Тынатваль уже скатала зимний полог и повесила маленький летний, в котором шкуры были сшиты шерстью внутрь. На костре варились остатки давно убитой нерпы — ласты и несколько позвонков, однако главное угощение дня — это кусок оленьего мяса, пролежавший за деревянной перекладиной у дымового отверстия.

Тымнэро положил кусок мяса на деревянную дощечку и вынул нож. Надо нарезать мяса для домашнего бога, который висел в углу спального полога. Ждет жертвенного угощения бог удачи, примостившийся в чоттагине в виде странного четвероногого животного — то ли собаки, то ли волка, то ли медведя, выструганного из твердого неизвестной породы дерева. Наконец, надо было бросить хоть несколько кусочков морским богам, тундровым и самому главному — Тэнантом-гыну.

Глава третья

Из этой долины до Ново-Мариинского поста было рукой подать.

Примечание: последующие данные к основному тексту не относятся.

(* ===================================================================== *)
(* Venda cruzada (VennV2.py): a shallow embedding of the cross-sell       *)
(* analysis, the filter step and the three detail tables, with the       *)
(* properties of the specification stated and settled against it.        *)
(* ===================================================================== *)
(* Modelling conventions.
   - A pandas DataFrame of sales is a list of rows, in scan order.
   - Identifiers (cliente, mercadoria) are integers; dates are integers
     (an ordinal of the calendar date); nullable text columns are
     [option string], [None] standing for NULL/NaN.
   - The numeric columns quant and valor_liq hold, cell by cell, what the
     pandas column holds: a 64-bit integer (int64) or a binary64 float
     (float64, NaN standing for NULL).  Sums over an int64 column wrap
     around modulo 2^64; the float64 sum is not evaluated, the model keeps
     its addends in scan order.
   - The conversion rate is an exact rational: its binary floating point
     rounding is idealised.
   - Python sets of customers are [gset Z]; len(...) is [size]. *)

From Stdlib Require Import QArith Floats.
From stdpp Require Import gmap strings list sorting.

#[local] Set Warnings "-clear-no-such-hyp".

Open Scope Z_scope.

(* --------------------------------------------------------------------- *)
(* Data model: one row of the query of load_data                         *)
(* --------------------------------------------------------------------- *)

(* A cell of a numeric column.  read_sql_query gives a column one dtype:
   int64 when the query returns integers only, float64 otherwise (a NULL
   among integers turns the whole column into floats, and is NaN there). *)
Inductive Numero :=
  | Inteiro (z : Z)
  | Real (f : float).

Record Venda := {
  cliente : Z;
  mercadoria : Z;
  data_emissao : Z;
  valor_liq : Numero;
  quant : Numero;
  vendedor : option string;
  cidade : option string;
  raz_social : option string;
  atividade : option string;
  rede : option string;
  descricao_produto : option string
}.

Abbreviation DataFrame := (list Venda).

(* --------------------------------------------------------------------- *)
(* pandas primitives used by the script                                  *)
(* --------------------------------------------------------------------- *)

(* Series.unique(): distinct values in order of first appearance. *)
Fixpoint unique {A} `{EqDecision A} (l : list A) : list A :=
  match l with
  | [] => []
  | x :: l' => x :: filter (λ y, y ≠ x) (unique l')
  end.

(* df[df['mercadoria'] == p] *)
Definition com_mercadoria (p : Z) (df : DataFrame) : DataFrame :=
  filter (λ r, mercadoria r = p) df.

(* --------------------------------------------------------------------- *)
(* analisar_venda_cruzada                                                *)
(* --------------------------------------------------------------------- *)

Record Resultado := {
  clientes_a : gset Z;
  clientes_b : gset Z;
  apenas_a : gset Z;
  apenas_b : gset Z;
  ambos : gset Z;
  total_a : nat;
  total_b : nat;
  count_apenas_a : nat;
  count_apenas_b : nat;
  count_ambos : nat
}.

Definition clientes_de (df : DataFrame) (p : Z) : gset Z :=
  list_to_set (unique (cliente <$> com_mercadoria p df)).

Definition analisar_venda_cruzada (df : DataFrame) (produto_a produto_b : Z)
  : Resultado :=
  let clientes_a := clientes_de df produto_a in
  let clientes_b := clientes_de df produto_b in
  let apenas_a := clientes_a ∖ clientes_b in
  let apenas_b := clientes_b ∖ clientes_a in
  let ambos := clientes_a ∩ clientes_b in
  {| clientes_a := clientes_a;
     clientes_b := clientes_b;
     apenas_a := apenas_a;
     apenas_b := apenas_b;
     ambos := ambos;
     total_a := size clientes_a;
     total_b := size clientes_b;
     count_apenas_a := size apenas_a;
     count_apenas_b := size apenas_b;
     count_ambos := size ambos |}.

(* The validation of main that precedes the call of the analyzer. *)
Inductive Analise :=
  | ProdutosIguais (aviso : string)
  | Analisado (resultado : Resultado).

Definition main_analise (df_filtrado : DataFrame) (produto_a produto_b : Z)
  : Analise :=
  if decide (produto_a = produto_b)
  then ProdutosIguais "Por favor, selecione produtos diferentes para Produto A e Produto B."
  else Analisado (analisar_venda_cruzada df_filtrado produto_a produto_b).

(* Python's true division of two lengths: ZeroDivisionError is [None]. *)
Definition truediv (a b : nat) : option Q :=
  match b with
  | O => None
  | S _ => Some (Z.of_nat a # Pos.of_nat b)
  end.

(* taxa_conversao, as computed in main and in criar_diagrama_venn:
   (count_ambos / total_a * 100) if total_a > 0 else 0 *)
Definition taxa_conversao (resultado : Resultado) : option Q :=
  if decide (0 < total_a resultado)%nat
  then q ← truediv (count_ambos resultado) (total_a resultado);
       Some (q * 100)%Q
  else Some 0%Q.

(* --------------------------------------------------------------------- *)
(* Specification side: who bought a product                              *)
(* --------------------------------------------------------------------- *)

(* [comprou df p c]: some record of df has product p and customer c. *)
Definition comprou (df : DataFrame) (p c : Z) : Prop :=
  ∃ r, r ∈ df ∧ mercadoria r = p ∧ cliente r = c.

(* --------------------------------------------------------------------- *)
(* The filter step of main                                               *)
(* --------------------------------------------------------------------- *)

(* Series.isin(values): a NULL attribute is in no list of strings. *)
Definition isin (valor : option string) (valores : list string) : bool :=
  match valor with
  | Some s => bool_decide (s ∈ valores)
  | None => false
  end.

(* if sentinela not in selecao and len(selecao) > 0:
       df_filtrado = df_filtrado[df_filtrado[coluna].isin(selecao)] *)
Definition filtrar (coluna : Venda → option string) (sentinela : string)
    (selecao : list string) (df_filtrado : DataFrame) : DataFrame :=
  if decide ((sentinela ∉ selecao) ∧ (0 < length selecao)%nat)
  then filter (λ r, isin (coluna r) selecao) df_filtrado
  else df_filtrado.

Definition aplicar_filtros (df : DataFrame)
    (cidade_selecionada vendedor_selecionado
     atividade_selecionada rede_selecionada : list string) : DataFrame :=
  let df_filtrado := df in
  let df_filtrado := filtrar cidade "Todas" cidade_selecionada df_filtrado in
  let df_filtrado := filtrar vendedor "Todos" vendedor_selecionado df_filtrado in
  let df_filtrado := filtrar atividade "Todas" atividade_selecionada df_filtrado in
  let df_filtrado := filtrar rede "Todas" rede_selecionada df_filtrado in
  df_filtrado.

(* Specification side of the filter engine: a field is either without
   restriction or carries a set of accepted values; the restrictions are
   taken together. *)
Inductive Restricao :=
  | SemRestricao
  | Aceitos (valores : list string).

Record Filtros := {
  f_cidade : Restricao;
  f_vendedor : Restricao;
  f_atividade : Restricao;
  f_rede : Restricao
}.

Definition aceita (x : Restricao) (valor : option string) : Prop :=
  match x with
  | SemRestricao => True
  | Aceitos valores => ∃ s, valor = Some s ∧ s ∈ valores
  end.

Definition passa (f : Filtros) (r : Venda) : Prop :=
  aceita (f_cidade f) (cidade r) ∧ aceita (f_vendedor f) (vendedor r) ∧
  aceita (f_atividade f) (atividade r) ∧ aceita (f_rede f) (rede r).

#[global] Instance aceita_dec x valor : Decision (aceita x valor).
Proof.
  destruct x as [|valores]; simpl; [apply _|].
  destruct valor as [s|].
  - destruct (decide (s ∈ valores)); [left; eauto|right; naive_solver].
  - right; naive_solver.
Defined.

#[global] Instance passa_dec f r : Decision (passa f r).
Proof. unfold passa. apply _. Defined.

(* What a widget selection means: the sentinel among the selected values,
   or nothing selected, is no restriction; anything else is the accepted
   set. *)
Definition restricao_de (sentinela : string) (selecao : list string)
  : Restricao :=
  if decide (sentinela ∈ selecao ∨ selecao = [])
  then SemRestricao else Aceitos selecao.

Definition filtros_de (cidade_selecionada vendedor_selecionado
    atividade_selecionada rede_selecionada : list string) : Filtros :=
  {| f_cidade := restricao_de "Todas" cidade_selecionada;
     f_vendedor := restricao_de "Todos" vendedor_selecionado;
     f_atividade := restricao_de "Todas" atividade_selecionada;
     f_rede := restricao_de "Todas" rede_selecionada |}.

(* --------------------------------------------------------------------- *)
(* groupby('cliente').agg({...})                                         *)
(* --------------------------------------------------------------------- *)

(* 'first' and 'last': the first (last) value of the group that is not
   null, null when there is none. *)
Fixpoint agg_first {A} (l : list (option A)) : option A :=
  match l with
  | [] => None
  | Some x :: _ => Some x
  | None :: l' => agg_first l'
  end.

Definition agg_last {A} (l : list (option A)) : option A :=
  agg_first (reverse l).

(* 'max' of a column without nulls.  groupby only emits groups that have
   a row, so the value at [] is never used. *)
Definition agg_max (l : list Z) : Z :=
  match l with
  | [] => 0
  | x :: l' => foldl Z.max x l'
  end.

(* The value of a signed 64-bit register that was assigned z. *)
Definition wrap64 (z : Z) : Z := (z + 2 ^ 63) `mod` 2 ^ 64 - 2 ^ 63.

(* The int64 values of the cells, when every cell holds one. *)
Fixpoint inteiros (l : list Numero) : option (list Z) :=
  match l with
  | [] => Some []
  | Inteiro z :: l' => (z ::.) <$> inteiros l'
  | Real _ :: _ => None
  end.

(* isna on a cell *)
Definition nulo (x : Numero) : bool :=
  match x with
  | Inteiro _ => false
  | Real f => is_nan f
  end.

(* The cell 'sum' leaves for a group.  On an int64 column the running
   total sumx starts at 0 and takes sumx + val for every row of the
   group, in a 64-bit register.  On a float64 column the cells that are
   NaN are skipped and the others are added up in float64, which gives
   0.0 when all are skipped; the rounding of that sum is not modelled:
   the cell records its addends, in scan order. *)
Inductive Soma :=
  | SomaInt64 (z : Z)
  | SomaFloat64 (parcelas : list Numero).

(* 'sum' *)
Definition agg_sum (l : list Numero) : Soma :=
  match inteiros l with
  | Some zs => SomaInt64 (foldl (λ sumx val, wrap64 (sumx + val)) 0 zs)
  | None => SomaFloat64 (filter (λ x, ¬ nulo x) l)
  end.

(* groupby('cliente'), sort=True: one group per distinct key, the keys in
   ascending order, each group holding its rows in scan order. *)
Definition chaves (df : DataFrame) : list Z :=
  merge_sort Z.le (unique (cliente <$> df)).

Definition grupo (df : DataFrame) (k : Z) : DataFrame :=
  filter (λ r, cliente r = k) df.

Definition groupby_cliente (df : DataFrame) : list (Z * DataFrame) :=
  (λ k, (k, grupo df k)) <$> chaves df.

Свою поездку прошлой зимой Армагиргин не мог вспоминать без стыда. Но как забудешь, когда у Кымынто родилась внучка — ясноглазая тангитанская девчонка.

И рад бы был Армагиргин откочевать от этого опасного места, но приспело время навестить именно эти пастбища.

Армагиргин одряхлел, но штанов из белого камуса еще не надевал.

Возраст давал себя знать: долгими бессонными ночами от глухой серой тоски замирало сердце и некуда было деваться. Все чаще призывал Армагиргин к себе младшего Эль-Эля, но молодой шаман камлал без того воодушевления, которое было свойственно его отцу и которое быстрее доходило до богов.